# Aim of the exercise
Out of the lines below, please list those that hold the string "TypedDataDomain".

Segment Start: The data

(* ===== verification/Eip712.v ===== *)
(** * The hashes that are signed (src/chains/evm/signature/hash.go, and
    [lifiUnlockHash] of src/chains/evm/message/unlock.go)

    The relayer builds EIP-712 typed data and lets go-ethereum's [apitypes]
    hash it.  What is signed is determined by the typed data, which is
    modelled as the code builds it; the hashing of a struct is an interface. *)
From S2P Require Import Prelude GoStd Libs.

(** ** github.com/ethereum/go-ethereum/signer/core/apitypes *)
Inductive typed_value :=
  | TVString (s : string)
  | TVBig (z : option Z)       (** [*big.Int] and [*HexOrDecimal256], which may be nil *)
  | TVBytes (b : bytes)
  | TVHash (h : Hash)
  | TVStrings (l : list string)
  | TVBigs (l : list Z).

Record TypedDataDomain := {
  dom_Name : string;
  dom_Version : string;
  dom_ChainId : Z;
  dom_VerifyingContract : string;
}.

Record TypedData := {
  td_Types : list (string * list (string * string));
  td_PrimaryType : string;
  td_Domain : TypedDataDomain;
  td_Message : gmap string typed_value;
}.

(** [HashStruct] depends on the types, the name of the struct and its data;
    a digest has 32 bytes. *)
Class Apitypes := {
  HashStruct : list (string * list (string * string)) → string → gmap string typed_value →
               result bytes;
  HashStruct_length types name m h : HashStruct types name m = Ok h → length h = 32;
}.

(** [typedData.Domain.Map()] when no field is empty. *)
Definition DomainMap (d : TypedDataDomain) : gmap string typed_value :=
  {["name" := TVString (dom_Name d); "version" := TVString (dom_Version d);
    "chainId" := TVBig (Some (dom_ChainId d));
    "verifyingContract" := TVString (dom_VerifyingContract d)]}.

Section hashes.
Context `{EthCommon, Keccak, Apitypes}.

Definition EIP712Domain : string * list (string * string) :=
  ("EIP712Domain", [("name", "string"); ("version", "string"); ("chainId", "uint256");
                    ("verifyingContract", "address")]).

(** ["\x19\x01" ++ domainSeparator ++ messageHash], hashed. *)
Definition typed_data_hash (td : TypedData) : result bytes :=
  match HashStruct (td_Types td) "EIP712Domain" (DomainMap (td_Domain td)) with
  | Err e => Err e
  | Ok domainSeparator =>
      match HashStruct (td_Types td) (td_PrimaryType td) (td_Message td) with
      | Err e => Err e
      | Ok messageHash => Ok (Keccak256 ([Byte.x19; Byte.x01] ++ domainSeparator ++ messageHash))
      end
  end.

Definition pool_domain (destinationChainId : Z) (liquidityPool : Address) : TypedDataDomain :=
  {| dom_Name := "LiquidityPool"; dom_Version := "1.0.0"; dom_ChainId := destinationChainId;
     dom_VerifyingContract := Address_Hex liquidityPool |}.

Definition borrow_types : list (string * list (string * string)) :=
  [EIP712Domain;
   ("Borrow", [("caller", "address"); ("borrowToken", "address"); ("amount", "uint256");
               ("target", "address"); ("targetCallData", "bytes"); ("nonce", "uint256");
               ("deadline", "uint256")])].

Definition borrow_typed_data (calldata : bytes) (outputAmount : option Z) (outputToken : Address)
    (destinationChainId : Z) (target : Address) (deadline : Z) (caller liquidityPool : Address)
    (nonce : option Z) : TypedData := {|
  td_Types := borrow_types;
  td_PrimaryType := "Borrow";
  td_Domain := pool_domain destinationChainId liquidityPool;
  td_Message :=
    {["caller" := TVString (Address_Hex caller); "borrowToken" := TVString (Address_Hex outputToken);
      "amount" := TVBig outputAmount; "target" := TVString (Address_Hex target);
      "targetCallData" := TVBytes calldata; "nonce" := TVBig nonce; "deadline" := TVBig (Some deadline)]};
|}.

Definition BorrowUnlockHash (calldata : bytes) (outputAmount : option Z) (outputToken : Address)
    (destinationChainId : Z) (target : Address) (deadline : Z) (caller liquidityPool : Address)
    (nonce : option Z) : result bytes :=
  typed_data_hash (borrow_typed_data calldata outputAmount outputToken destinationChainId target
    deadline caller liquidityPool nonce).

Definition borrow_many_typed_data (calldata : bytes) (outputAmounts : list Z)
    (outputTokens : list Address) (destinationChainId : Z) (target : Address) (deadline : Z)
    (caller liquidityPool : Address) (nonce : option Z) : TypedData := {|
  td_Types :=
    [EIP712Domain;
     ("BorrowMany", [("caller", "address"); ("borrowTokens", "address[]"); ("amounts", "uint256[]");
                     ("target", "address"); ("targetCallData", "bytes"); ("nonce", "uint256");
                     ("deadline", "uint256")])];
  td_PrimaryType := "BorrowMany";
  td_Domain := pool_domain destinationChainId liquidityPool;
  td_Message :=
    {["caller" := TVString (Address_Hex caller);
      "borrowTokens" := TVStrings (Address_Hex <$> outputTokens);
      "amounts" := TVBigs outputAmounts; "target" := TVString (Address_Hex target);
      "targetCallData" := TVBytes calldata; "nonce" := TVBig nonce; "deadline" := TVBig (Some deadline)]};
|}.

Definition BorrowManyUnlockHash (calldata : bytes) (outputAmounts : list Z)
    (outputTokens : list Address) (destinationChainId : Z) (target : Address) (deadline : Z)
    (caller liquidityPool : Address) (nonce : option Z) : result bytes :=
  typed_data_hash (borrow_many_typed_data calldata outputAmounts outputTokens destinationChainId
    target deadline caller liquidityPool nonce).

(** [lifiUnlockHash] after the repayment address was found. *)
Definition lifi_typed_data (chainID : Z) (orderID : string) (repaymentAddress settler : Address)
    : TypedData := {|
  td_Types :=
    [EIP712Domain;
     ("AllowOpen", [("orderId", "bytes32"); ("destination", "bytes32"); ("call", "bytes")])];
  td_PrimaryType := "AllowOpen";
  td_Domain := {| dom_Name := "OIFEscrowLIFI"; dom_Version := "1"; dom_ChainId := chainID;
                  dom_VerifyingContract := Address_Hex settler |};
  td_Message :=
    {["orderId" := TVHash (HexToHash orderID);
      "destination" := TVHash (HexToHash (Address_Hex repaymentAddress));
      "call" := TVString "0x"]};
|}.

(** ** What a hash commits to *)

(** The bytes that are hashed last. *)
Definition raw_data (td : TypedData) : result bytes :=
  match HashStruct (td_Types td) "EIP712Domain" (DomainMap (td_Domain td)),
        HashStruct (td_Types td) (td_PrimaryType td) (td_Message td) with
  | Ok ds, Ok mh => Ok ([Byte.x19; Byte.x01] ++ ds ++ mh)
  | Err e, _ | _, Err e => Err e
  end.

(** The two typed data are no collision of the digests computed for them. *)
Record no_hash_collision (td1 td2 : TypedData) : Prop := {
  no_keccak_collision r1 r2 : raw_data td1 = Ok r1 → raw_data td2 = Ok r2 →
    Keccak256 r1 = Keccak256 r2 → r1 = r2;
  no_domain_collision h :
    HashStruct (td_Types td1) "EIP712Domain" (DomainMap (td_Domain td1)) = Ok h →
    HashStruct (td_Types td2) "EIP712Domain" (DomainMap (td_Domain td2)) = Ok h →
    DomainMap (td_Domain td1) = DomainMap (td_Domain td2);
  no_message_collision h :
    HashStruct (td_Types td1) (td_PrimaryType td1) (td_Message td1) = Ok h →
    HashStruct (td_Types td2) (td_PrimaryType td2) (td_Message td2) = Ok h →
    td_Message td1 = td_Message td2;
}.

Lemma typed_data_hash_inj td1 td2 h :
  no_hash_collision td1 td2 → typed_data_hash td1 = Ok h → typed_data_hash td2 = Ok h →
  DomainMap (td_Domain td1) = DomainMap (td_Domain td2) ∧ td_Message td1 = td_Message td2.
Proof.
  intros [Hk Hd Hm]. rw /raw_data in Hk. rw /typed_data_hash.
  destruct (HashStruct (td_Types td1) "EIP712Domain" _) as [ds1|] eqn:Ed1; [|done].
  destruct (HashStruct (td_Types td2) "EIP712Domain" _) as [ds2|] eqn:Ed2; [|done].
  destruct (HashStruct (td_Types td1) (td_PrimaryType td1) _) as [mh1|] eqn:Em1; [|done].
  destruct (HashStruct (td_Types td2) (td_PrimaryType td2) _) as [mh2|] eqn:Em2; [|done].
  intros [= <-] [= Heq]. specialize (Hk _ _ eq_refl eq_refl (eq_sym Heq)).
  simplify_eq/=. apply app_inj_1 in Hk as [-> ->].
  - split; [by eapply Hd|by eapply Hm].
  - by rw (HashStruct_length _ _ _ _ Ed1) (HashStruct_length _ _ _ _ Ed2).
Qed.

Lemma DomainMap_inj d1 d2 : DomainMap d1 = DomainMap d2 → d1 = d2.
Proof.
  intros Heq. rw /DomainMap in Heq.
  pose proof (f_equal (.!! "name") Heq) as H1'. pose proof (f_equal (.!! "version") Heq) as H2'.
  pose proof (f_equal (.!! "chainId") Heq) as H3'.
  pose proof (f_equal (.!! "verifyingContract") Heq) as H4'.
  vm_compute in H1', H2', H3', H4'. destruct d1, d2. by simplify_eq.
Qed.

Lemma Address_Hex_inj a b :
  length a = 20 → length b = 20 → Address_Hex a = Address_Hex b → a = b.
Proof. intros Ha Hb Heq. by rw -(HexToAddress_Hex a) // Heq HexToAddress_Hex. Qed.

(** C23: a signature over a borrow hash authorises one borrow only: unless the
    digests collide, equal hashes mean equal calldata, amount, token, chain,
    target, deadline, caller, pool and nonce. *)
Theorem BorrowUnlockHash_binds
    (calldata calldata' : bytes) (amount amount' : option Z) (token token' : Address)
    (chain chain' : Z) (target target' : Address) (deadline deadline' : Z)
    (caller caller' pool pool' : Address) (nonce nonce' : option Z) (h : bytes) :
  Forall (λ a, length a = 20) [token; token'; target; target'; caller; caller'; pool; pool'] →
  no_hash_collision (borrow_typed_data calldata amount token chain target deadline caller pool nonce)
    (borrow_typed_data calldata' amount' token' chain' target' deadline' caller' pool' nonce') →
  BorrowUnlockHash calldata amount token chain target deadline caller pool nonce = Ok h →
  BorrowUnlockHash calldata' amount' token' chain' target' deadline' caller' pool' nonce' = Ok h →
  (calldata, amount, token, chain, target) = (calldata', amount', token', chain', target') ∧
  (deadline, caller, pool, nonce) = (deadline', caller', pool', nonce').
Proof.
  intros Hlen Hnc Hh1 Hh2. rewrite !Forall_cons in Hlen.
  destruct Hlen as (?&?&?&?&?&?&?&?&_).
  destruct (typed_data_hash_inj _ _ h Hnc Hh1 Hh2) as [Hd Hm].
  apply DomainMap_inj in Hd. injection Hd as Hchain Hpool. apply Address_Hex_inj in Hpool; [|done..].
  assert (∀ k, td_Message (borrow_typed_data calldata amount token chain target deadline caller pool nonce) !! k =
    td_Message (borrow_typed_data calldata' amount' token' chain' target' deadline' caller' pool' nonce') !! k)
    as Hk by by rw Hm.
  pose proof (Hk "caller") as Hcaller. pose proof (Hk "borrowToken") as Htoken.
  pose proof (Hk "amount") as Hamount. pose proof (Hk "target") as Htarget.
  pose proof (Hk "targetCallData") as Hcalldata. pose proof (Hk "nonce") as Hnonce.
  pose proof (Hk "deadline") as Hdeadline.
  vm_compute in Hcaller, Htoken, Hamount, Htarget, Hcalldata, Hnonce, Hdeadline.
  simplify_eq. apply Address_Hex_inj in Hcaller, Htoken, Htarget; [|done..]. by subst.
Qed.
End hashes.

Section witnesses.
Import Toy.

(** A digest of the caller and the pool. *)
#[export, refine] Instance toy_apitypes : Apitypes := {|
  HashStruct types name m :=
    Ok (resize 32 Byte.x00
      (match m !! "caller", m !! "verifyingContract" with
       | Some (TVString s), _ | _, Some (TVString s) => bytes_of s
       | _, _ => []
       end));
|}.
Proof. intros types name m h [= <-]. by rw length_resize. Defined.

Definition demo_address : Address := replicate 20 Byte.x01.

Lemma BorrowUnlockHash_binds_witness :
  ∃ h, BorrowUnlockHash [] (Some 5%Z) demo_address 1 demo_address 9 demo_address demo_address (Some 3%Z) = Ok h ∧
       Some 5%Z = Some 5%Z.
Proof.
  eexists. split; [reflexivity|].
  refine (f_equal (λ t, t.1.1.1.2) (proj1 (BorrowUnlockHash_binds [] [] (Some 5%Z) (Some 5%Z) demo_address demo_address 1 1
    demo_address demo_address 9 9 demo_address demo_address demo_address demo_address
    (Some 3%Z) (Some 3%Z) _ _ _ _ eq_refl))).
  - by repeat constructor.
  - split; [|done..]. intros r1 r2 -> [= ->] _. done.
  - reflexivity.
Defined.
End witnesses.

Segment End: The data

# Reply
Record TypedDataDomain := {
  td_Domain : TypedDataDomain;
Definition DomainMap (d : TypedDataDomain) : gmap string typed_value :=
Definition pool_domain (destinationChainId : Z) (liquidityPool : Address) : TypedDataDomain :=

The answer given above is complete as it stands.